Kuraklığımı omuzlarıma ilmekleyip
İskarpin ayakkabılı çocukluğumu
Bir otobüs yolculuğuna yoruyorum.
Biliyorum sana gelirken
Sırt ağrılarım nüksedecek otobüs koltuklarında.
Hasretinde susuzluğum azacak
Şekerim dudaklarımın kuruluğuna meyledecek.
Ama pes etmeyeceğim.
Üzüm bahçelerinden geçerek sana geleceğim sevgili.
Gecenin tüllerini uyandırmadan.
Karanlığı ürkütmeden.
Yıldız yıldız gözlerine serileceğim sevgili.

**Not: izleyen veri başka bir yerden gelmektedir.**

(* ===== verification/Signals.v ===== *)
(** * Signals: queueing, delivery, masks, job control stops

    signal.cpp and [SignalQueue] (signal_queue.cpp) over the kernel state, with
    [do_exit] and [do_exit_group] of process.cpp, which the default action of a
    fatal signal runs.  Each function is one atomic step of the kernel: the
    code holds the lock of the queue (or of the thread group) across it. *)

From S2P Require Import Prelude HostMem AddrSpace Isa Vm Frame SoftFp Interp Kernel.
From Stdlib Require Import Lia.
From stdpp Require Import base numbers list gmap strings option fin_maps fin_sets.

Open Scope Z_scope.
Open Scope vm_scope.

(** ** Constants *)

Definition SIGHUP : Z := 1.
Definition SIGINT : Z := 2.
Definition SIGQUIT : Z := 3.
Definition SIGILL : Z := 4.
Definition SIGTRAP : Z := 5.
Definition SIGABRT : Z := 6.
Definition SIGBUS : Z := 7.
Definition SIGFPE : Z := 8.
Definition SIGUSR1 : Z := 10.
Definition SIGSEGV : Z := 11.
Definition SIGUSR2 : Z := 12.
Definition SIGPIPE : Z := 13.
Definition SIGALRM : Z := 14.
Definition SIGTERM : Z := 15.
Definition SIGSTKFLT : Z := 16.
Definition SIGCHLD : Z := 17.
Definition SIGCONT : Z := 18.
Definition SIGSTOP : Z := 19.
Definition SIGTSTP : Z := 20.
Definition SIGTTIN : Z := 21.
Definition SIGTTOU : Z := 22.
Definition SIGXCPU : Z := 24.
Definition SIGXFSZ : Z := 25.
Definition SIGVTALRM : Z := 26.
Definition SIGPROF : Z := 27.

(** [NSIG] as signal.cpp sees it: [<signal.h>] redefines it after
    posix_syscall.h has sized [signal_actions] with its fallback, 32. *)
Definition NSIG : Z := 65.
Definition NSIG_ACTIONS : nat := 32.

Definition SI_USER : Z := 0.
Definition SI_QUEUE : Z := -1.
Definition SI_KERNEL : Z := 128.
Definition CLD_EXITED : Z := 1.
Definition CLD_KILLED : Z := 2.
Definition CLD_STOPPED : Z := 5.

Definition SIG_BLOCK : Z := 0.
Definition SIG_UNBLOCK : Z := 1.
Definition SIG_SETMASK : Z := 2.

Definition ESRCH : Z := 3.

(** [static bool is_default_term(int)]. *)
Definition is_default_term (sig : Z) : bool :=
  bool_decide (sig ∈ [SIGHUP; SIGINT; SIGQUIT; SIGILL; SIGTRAP; SIGABRT; SIGBUS; SIGFPE; SIGUSR1;
    SIGSEGV; SIGUSR2; SIGPIPE; SIGALRM; SIGTERM; SIGSTKFLT; SIGVTALRM; SIGPROF; SIGXCPU; SIGXFSZ]).

(** [static bool is_default_stop(int)]. *)
Definition is_default_stop (sig : Z) : bool := (sig =? SIGTSTP) || (sig =? SIGTTIN) || (sig =? SIGTTOU).
(** [fds_mutate]: the snapshot is replaced. *)
Definition fds_mutate (ps : Z) (f : gmap Z Z -> gmap Z Z) (k : Kernel) : Kernel :=
  set_shared (alter (fun s => set_fds (f (fds s)) s) ps (shared k)) k.

(** [find_fd], with the object. *)
Definition find_fd (k : Kernel) (ps fd : Z) : option (Z * Fd) :=
  i ← table k ps !! fd; f ← files k !! i; Some (i, f).

(** [std::make_shared] of an [Fd], and its destruction. *)
Definition new_file (f : Fd) (k : Kernel) : Z * Kernel :=
  let i := fresh (dom (files k)) in (i, set_files (<[i := f]> (files k)) k).
Definition drop_file (i : Z) (k : Kernel) : Kernel := set_files (delete i (files k)) k.

(** [dev_ptmx_register]. *)
Definition dev_ptmx_register (n tty : Z) (k : Kernel) : Kernel :=
  if n <? 0 then k
  else set_ptmx (<[n := tty]> (ptmx_registry k)) (set_ttys (alter (fun t => mktty (fg_pgrp t) (tty_owner t) n) tty (ttys k)) k).

(** [while(m.count(fd)) fd++], the counter is an [int]. *)
Fixpoint first_free (n : nat) (m : gmap Z Z) (fd : Z) : Z :=
  match n with
  | O => fd
  | S n' => if decide (is_Some (m !! fd)) then first_free n' m (s32 (fd + 1)) else fd
  end.

Definition free_from (m : gmap Z Z) (min_fd : Z) : Z := first_free (S (size m)) m min_fd.

(** [fds_emplace]. *)
Definition fds_emplace (ps : Z) (handle : Fd) (min_fd : Z) (k : Kernel) : Z * Kernel :=
  let fd := free_from (table k ps) min_fd in
  let '(i, k1) := new_file handle k in
  (fd, fds_mutate ps (insert fd i) k1).

Definition own_ps (self : Z) (k : Kernel) : Z := from_option t_ps 0 (tasks k !! self).

(** ** Copying and closing *)

Class HostFds := {
  host_dup : Kernel -> Z -> Z;  (** the new host fd, or [-errno] *)
  host_pipe2 : Kernel -> Z -> Z + Z * Z;  (** [-errno], or the read and the write end *)
  host_fcntl : Kernel -> Z -> Z -> Z -> Z;  (** the result, or [-errno] *)
  host_flags : HostFlags
}.

Section Table.
Context {ord : HashOrder} {env : HostEnv} {hf : HostFds}.

Definition set_cloexec (b : bool) (f : Fd) : Fd := mkfd (host_fd f) b (f_path f) (f_kind f).

(** [Fd::clone]: [-errno] or the copy.  The copy constructor of a virtual file
    keeps the flag; the position of the copy is 0. *)
Definition fd_clone (f : Fd) (k : Kernel) : Z + Fd :=
  match f_kind f with
  | KHost | KDev _ _ =>
    let d := host_dup k (host_fd f) in
    if d <? 0 then inl d else inr (mkfd d false (f_path f) (f_kind f))
  | KSignal mask _ =>
    match host_pipe2 k 0 with
    | inl e => inl e
    | inr (p0, _) => inr (mkfd p0 false EmptyString (KSignal mask []))
    end
  | KProc data _ => inr (mkfd (host_fd f) (cloexec f) (f_path f) (KProc data 0))
  | KDir es _ => inr (mkfd (host_fd f) (cloexec f) (f_path f) (KDir es 0))
  end.

(** [master_token_.use_count()]. *)
Definition holds_token (tok : Z) (f : Fd) : bool :=
  match f_kind f with KDev _ (Some t) => t =? tok | _ => false end.
Definition token_uses (tok : Z) (k : Kernel) : nat :=
  size (filter (fun e : Z * Fd => holds_token tok e.2 = true) (files k)).

(** [Fd::on_close] of object [i]: the last master of a terminal removes its
    node from /dev/pts and hangs the terminal up. *)
Definition ptmx_erase (tty : option Z) (k : Kernel) : Kernel :=
  match tty ≫= fun i => ttys k !! i with
  | Some t => if 0 <=? ptn t then set_ptmx (delete (ptn t) (ptmx_registry k)) k else k
  | None => k
  end.
(* ===== verification/Process.v ===== *)
(** * Process: creation, exit and reaping of tasks

    The life of a task in process.cpp and posix_syscall.cpp: the part of
    [do_clone] that builds and registers the child ([Fork.do_clone] is the part
    that builds its machine), [fini], [do_wait_common] with [do_wait4] and
    [do_waitid], the identity calls, the thread pointer and [do_prctl], and the
    parsing of script headers for exec.  A task is an entry of [tasks] as long
    as something holds its [vm]: the task table ([pid_map]) or its host thread
    ([t_host]).

    Main results: the tree of processes is well formed in every reachable
    state, what one [wait] claims, what the status word says, and what a script
    header is split into. *)

From S2P Require Import Prelude HostMem AddrSpace Isa Vm Interp Kernel Signals SigCalls Futex FdTable.
From Stdlib Require Import Lia.
From stdpp Require Import base numbers list gmap strings option fin_maps fin_sets relations.

Open Scope Z_scope.
Open Scope vm_scope.

Definition ECHILD : Z := 10.

Definition WNOHANG : Z := 1.
Definition WUNTRACED : Z := 2.
Definition WEXITED : Z := 4.
Definition WNOWAIT : Z := 0x1000000.

Definition P_ALL : Z := 0.
Definition P_PID : Z := 1.
Definition P_PGID : Z := 2.

Definition PR_SET_NAME : Z := 15.
Definition PR_GET_NAME : Z := 16.

(** ** Creation *)

(** The [ThreadGroup] constructor, with the parent of a fork. *)
Definition new_group (n parent : Z) : ThreadGroup := mktg n parent 1 false (-1) false (-1) false [] [].

Definition set_threads x (g : ThreadGroup) : ThreadGroup :=
  mktg (tgid g) (ppid g) (live_threads g) (exited g) (exit_code g) (stopped g) (stop_sig g) (stop_reported g) (waiters g) x.
Definition set_host_thread b (t : Task) : Task :=
  mktask (t_flags t) (sigmask t) (pending_signals t) b (tid_address_ t) (t_tg t) (t_ps t) (t_pgrp t) (t_session t) (comm_ t).
Lemma read_dir_from (es : list (string * Z)) (counts : list Z) (i : nat) :
  Forall (fun c => 0 <= c /\ large_enough es c) counts ->
  (length (dir_items es) <= i + length counts)%nat -> (i <= length (dir_items es))%nat ->
  concat (read_dir es (Z.of_nat i) counts).1.*1 = records (drop i (dir_items es)) (Z.of_nat i) /\
  (read_dir es (Z.of_nat i) counts).2 = Z.of_nat (length (dir_items es)) /\
  Forall2 (fun r c => r.2 <= c) (read_dir es (Z.of_nat i) counts).1 counts.
Proof.
  revert i. induction counts as [|c counts IH]; intros i Hc Hlen Hi.
  - cbn [length] in Hlen. cbn [read_dir concat fst snd fmap list_fmap]. rewrite drop_ge by lia. split; [done|]. split; [lia|constructor].
  - apply list.Forall_cons in Hc as [[H0 Hl] Hc]. cbn [read_dir].
    destruct (getdents_spec es i c H0 Hl) as (n & -> & Hn & Hroom & Hpos). set (rest := drop i (dir_items es)) in *.
    assert (Hr : length rest = (length (dir_items es) - i)%nat) by (unfold rest; apply length_drop).
    assert (Hp : rest = [] -> n = O) by (intros E; rewrite E in Hn; cbn in Hn; lia).
    assert (Hstep : (length (dir_items es) <= i + n + length counts)%nat).
    { cbn [length] in Hlen. destruct Hpos as [E|]; [|lia]. rewrite E in Hr. cbn [length] in Hr. lia. }
    destruct (IH (i + n)%nat Hc Hstep ltac:(lia)) as (Hcat & Hend & Hfit).
    destruct (read_dir es (Z.of_nat (i + n)) counts) as [l j]. cbn in *. split; [|split; [done|by constructor]].
    rewrite Hcat. rewrite <- (take_drop n rest) at 2. rewrite records_app, length_take_le by done.
    unfold rest. rewrite drop_drop. do 2 f_equal; lia.
Qed.

Lemma records_items (l : list (string * Z)) (c : Z) : (fun d => (d_name d, d_type d)) <$> records l c = l.
Proof. revert c. induction l as [|[x t] l IH]; intros c; [done|]. cbn. by rewrite IH. Qed.
Lemma names_div (a b : string) : a <> EmptyString -> is_absolute b = false -> names (path_div a b) = names a ++ names b.
Proof.
  intros Ha Hb. unfold path_div. rewrite Hb, (proj2 (String.eqb_neq _ _) Ha). cbn [orb].
  destruct (ends_slash a) eqn:E; [|apply names_app].
  apply ends_slash_inv in E as [a' ->]; [|done]. rewrite string_app_assoc, names_app.
  change "/"%string with ("/" +:+ "")%string. by rewrite names_app, app_nil_r.
Qed.

Lemma path_ok_div (a b : string) : path_ok a -> plain b -> path_ok (path_div a b).
Proof.
  intros [Ha Hn] Hb. assert (Hrel : is_absolute b = false).
  { destruct b as [|c b]; [done|]. destruct Hb as [[Hs _] _]. unfold no_slash in Hs. cbn in *. destruct (is_slash c); [|done].
    by destruct (split_slash_ne b); injection Hs. }
  split; [by apply is_absolute_div|]. rewrite names_div; [|by intros ->|done]. apply Forall_app. split; [done|].
  rewrite names_plain by done. by constructor.
Qed.

Lemma path_ok_divs (more : list string) (a : string) : path_ok a -> Forall plain more -> path_ok (foldl path_div a more).
Proof. intros Ha Hm. revert a Ha. induction Hm; intros a Ha; [done|]. cbn. by apply IHHm, path_ok_div. Qed.

Lemma parent_absolute (s : string) : is_absolute s = true -> is_absolute (parent_path s) = true.
Proof.
  intros Ha. unfold parent_path. rewrite Ha. cbn [andb]. destruct (bool_decide_reflect (length (removelast (split_slash s)) <= 1)%nat) as [|Hl]; [done|].
  destruct s as [|c s]; [done|]. cbn in Ha. cbn [split_slash] in *. rewrite Ha in *.
  destruct (split_slash s) as [|x [|y l]] eqn:E; [cbn in Hl; lia|cbn in Hl; lia|]. by destruct l.
Qed.

Lemma resolve_symlink_ok (link t : string) :
  is_absolute link = true -> t <> EmptyString -> path_ok (resolve_symlink link t).
Proof.
  intros Hl Ht. unfold resolve_symlink. rewrite (proj2 (String.eqb_neq _ _) Ht). apply path_ok_normal.
  destruct (is_absolute t) eqn:E; [done|]. by apply is_absolute_div, parent_absolute.
Qed.

Lemma prefix_split (p s : string) : starts_with p s = true -> exists x, s = (p +:+ x)%string.
Proof.
  revert s. induction p as [|c p IH]; intros s H; [by exists s|]. destruct s as [|d s]; [done|]. unfold starts_with in *. cbn in H.
  destruct (ascii_dec c d) as [->|]; [|done]. destruct (IH s H) as [x ->]. by exists x.
Qed.

(** The names below /proc but the first, which a directory of /proc must hold. *)
Lemma to_segs_plain (g : string) : starts_with "/proc" g = true -> Forall plain (names g) -> Forall plain (tl (to_segs g)).
Proof.
  intros [x ->]%prefix_split Hn. unfold to_segs. change 5%nat with (String.length "/proc"). rewrite str_from_app.
  unfold names in *. destruct (split_slash x) as [|y l] eqn:E; [by destruct (split_slash_ne x)|].
  assert (E2 : split_slash ("/proc" +:+ x)%string = ""%string :: String "p" (String "r" (String "o" (String "c" y))) :: l).
  { change ("/proc" +:+ x)%string with (String "/" (String "p" (String "r" (String "o" (String "c" x))))). cbn. by rewrite E. }
  rewrite E2, list.filter_cons_False, list.filter_cons_True in Hn by (done || by intros []).
  apply Forall_cons in Hn as [_ Hn].
  destruct (decide (y <> EmptyString)) as [Hy|Hy].
  - by rewrite list.filter_cons_True.
  - rewrite list.filter_cons_False by done. destruct (filter _ l); [constructor|]. by apply Forall_cons in Hn as [_ ?].
Qed.
Definition do_prlimit64 : M World Z :=
  pid <- Vm.r 1 ;; a2 <- Vm.r 2 ;; new_ptr <- Vm.r 3 ;; old_ptr <- Vm.r 4 ;;
  tg <- kget Process.own_tgid ;;
  if negb (pid =? 0) && negb (pid =? tg) then ret (- EPERM)
  else
    new <- (if new_ptr =? 0 then ret (Some None)
            else p <- mmuM new_ptr 16 ;;
                 match p with None => ret None | Some p => b <- load_bytes p 16 ;; ret (Some (Some b)) end) ;;
    match new with
    | None => ret (- EFAULT)
    | Some new =>
      old <- (if old_ptr =? 0 then ret (Some None)
              else p <- mmu_wM old_ptr 16 ;; match p with None => ret None | Some p => ret (Some (Some p)) end) ;;
      match old with
      | None => ret (- EFAULT)
      | Some old =>
        rc <- host_op (fun k => host_prlimit k (arg_s32 a2) new) ;;
        if rc.1 <? 0 then ret rc.1
        else (match old with Some p => store_bytes p (take 16 rc.2) | None => ret tt end) ;; ret 0
      end
    end.

(** A field of [struct utsname]: 65 bytes, the rest zero. *)
Definition uts_field (s : string) : list Z := string_bytes s ++ replicate (65 - String.length s) 0.
Definition utsname : list Z :=
  mjoin (uts_field <$> ["Linux"; "bpfvm"; "6.12.0"; "#1 SMP bpfvm"; "bpf"; "(none)"]%string).

Definition do_uname : M World Z := a1 <- Vm.r 1 ;; with_out a1 390 (fun p => store_bytes p utsname ;; ret 0).

(** [struct sysinfo]. *)
Definition sysinfo_bytes (uptime procs : Z) : list Z :=
  le_bytes 8 (u64 uptime) ++ replicate 24 0 ++ le_bytes 8 si_totalram ++ le_bytes 8 si_freeram ++ replicate 32 0 ++
  le_bytes 2 (u16 procs) ++ replicate 22 0 ++ le_bytes 4 1 ++ replicate 4 0.

Definition do_sysinfo : M World Z :=
  a1 <- Vm.r 1 ;;
  with_out a1 112 (fun p =>
    up <- host_op host_seconds ;;
    n <- kget (fun _ k => Z.of_nat (size (pid_map k))) ;;
    store_bytes p (sysinfo_bytes up n) ;; ret 0).

End Waiting.

(** ** What poll reports *)

Definition reported (l : list Z) : Z := Z.of_nat (length (filter (fun x => x <> 0) l)).
Definition silent_presets (l : list slot) : Z := Z.of_nat (length (filter (fun s => s = Preset 0) l)).

(** The answer of a host that keeps to poll(2): one [revents] per entry, none for
    an entry without a descriptor, and the number of entries that have some. *)
Definition honest_poll (l : list slot) (c : Z) (revs : list Z) : Prop :=
  length revs = length l /\ c = reported revs /\
  Forall2 (fun s x => match s with Wait _ => True | _ => x = 0 end) l revs.

Lemma reported_cons (x : Z) (l : list Z) : reported (x :: l) = reported l + flag (negb (x =? 0)) 1.
Proof.
  unfold reported. destruct (Z.eqb_spec x 0) as [->|Hx].
  - rewrite list.filter_cons_False by (by intros []). cbn. lia.
  - rewrite list.filter_cons_True by done. cbn [length negb flag]. lia.
Qed.
(** The rewriting of an address whose path lies below the root. *)
Lemma sockaddr_to_guest_below (rt x : string) (rest : list Z) (cap : Z) :
  rt <> EmptyString -> rt <> "/"%string -> no_nul (rt +:+ "/" +:+ x)%string -> is_absolute rt = true ->
  let h := [AF_UNIX; 0] ++ string_bytes (rt +:+ "/" +:+ x)%string ++ [0] in
  Z.of_nat (length h) <= cap ->
  sockaddr_to_guest rt (h ++ rest) (Z.of_nat (length h)) cap =
  ([AF_UNIX; 0] ++ string_bytes ("/" +:+ x)%string ++ replicate (S (String.length rt)) 0 ++ rest,
   SUN_PATH + Z.of_nat (String.length ("/" +:+ x)%string) + 1).
Proof.
  intros Hne Hns Hnul Habs h Hcap. unfold sockaddr_to_guest.
  assert (Hl : length h = (2 + String.length rt + String.length ("/" +:+ x)%string + 1)%nat).
  { subst h. rewrite !length_app, string_bytes_length, str_append_length. cbn [length]. lia. }
  assert (Hx : String.length ("/" +:+ x)%string = S (String.length x)) by done.
  assert (Hu : unix_path (h ++ rest) (Z.of_nat (length h)) = true).
  { destruct (absolute_slash _ Habs) as [y ->]. unfold unix_path. rewrite (proj2 (Z.leb_gt _ _)) by (unfold SUN_PATH; lia). done. }
  rewrite Hu, (proj2 (Z.leb_gt _ _)) by (unfold SUN_PATH; lia). cbn [orb negb].
  rewrite (proj2 (String.eqb_neq _ _) Hne), (proj2 (String.eqb_neq _ _) Hns). cbn [orb].
  rewrite Z.min_r by lia.
  replace (Z.to_nat (Z.of_nat (length h) - SUN_PATH)) with (String.length rt + S (String.length x) + 1)%nat by (unfold SUN_PATH; lia).
  assert (Hd : drop 2 (h ++ rest) = string_bytes (rt +:+ "/" +:+ x)%string ++ 0 :: rest).
  { subst h. change ([AF_UNIX; 0] ++ ?a) with (AF_UNIX :: 0 :: a). cbn [drop app]. by rewrite <- app_assoc. }
  rewrite Hd, c_bytes_all by (done || rewrite string_bytes_length, str_append_length; lia).
  rewrite bytes_string_of. rewrite <- (string_app_assoc rt "/" x), prefix_self. cbn [negb].
  rewrite str_from_app. f_equal.
  rewrite drop_app_length' by lia. rewrite length_app, string_bytes_length. cbn [length].
  replace (_ + _ + 1 - _)%nat with (String.length rt) by lia. rewrite <- !app_assoc. done.
Qed.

Perdelerin güneşe kavuşmadan
Ben sana kavuşacağım.
Sana kavuşunca
Aydınlığa bir şiir daha karalayacağım
Gözlerinin en derin yerinden.
Bağışla sevgili.
Sana haber vermeden aldığım
Taze poğaçalar için.
Ve de seni beklerken
Sıcaklığını muhafaza edemediğim için.
Affet sevgili affet.
Sınırlı bir zaman dilimin içinde
Bir bardak çayın tadında kaybolacağım gözlerinde.
Bir fincan huzur saklı sesinden
Bir miktar umut hakkı hayatından söz edeceğiz.
Senden dinleyeceğim kendimi.
Sonra da ben saçlarına dolanan
Bir şiirimi okumaya başlayacağım tok sesimden.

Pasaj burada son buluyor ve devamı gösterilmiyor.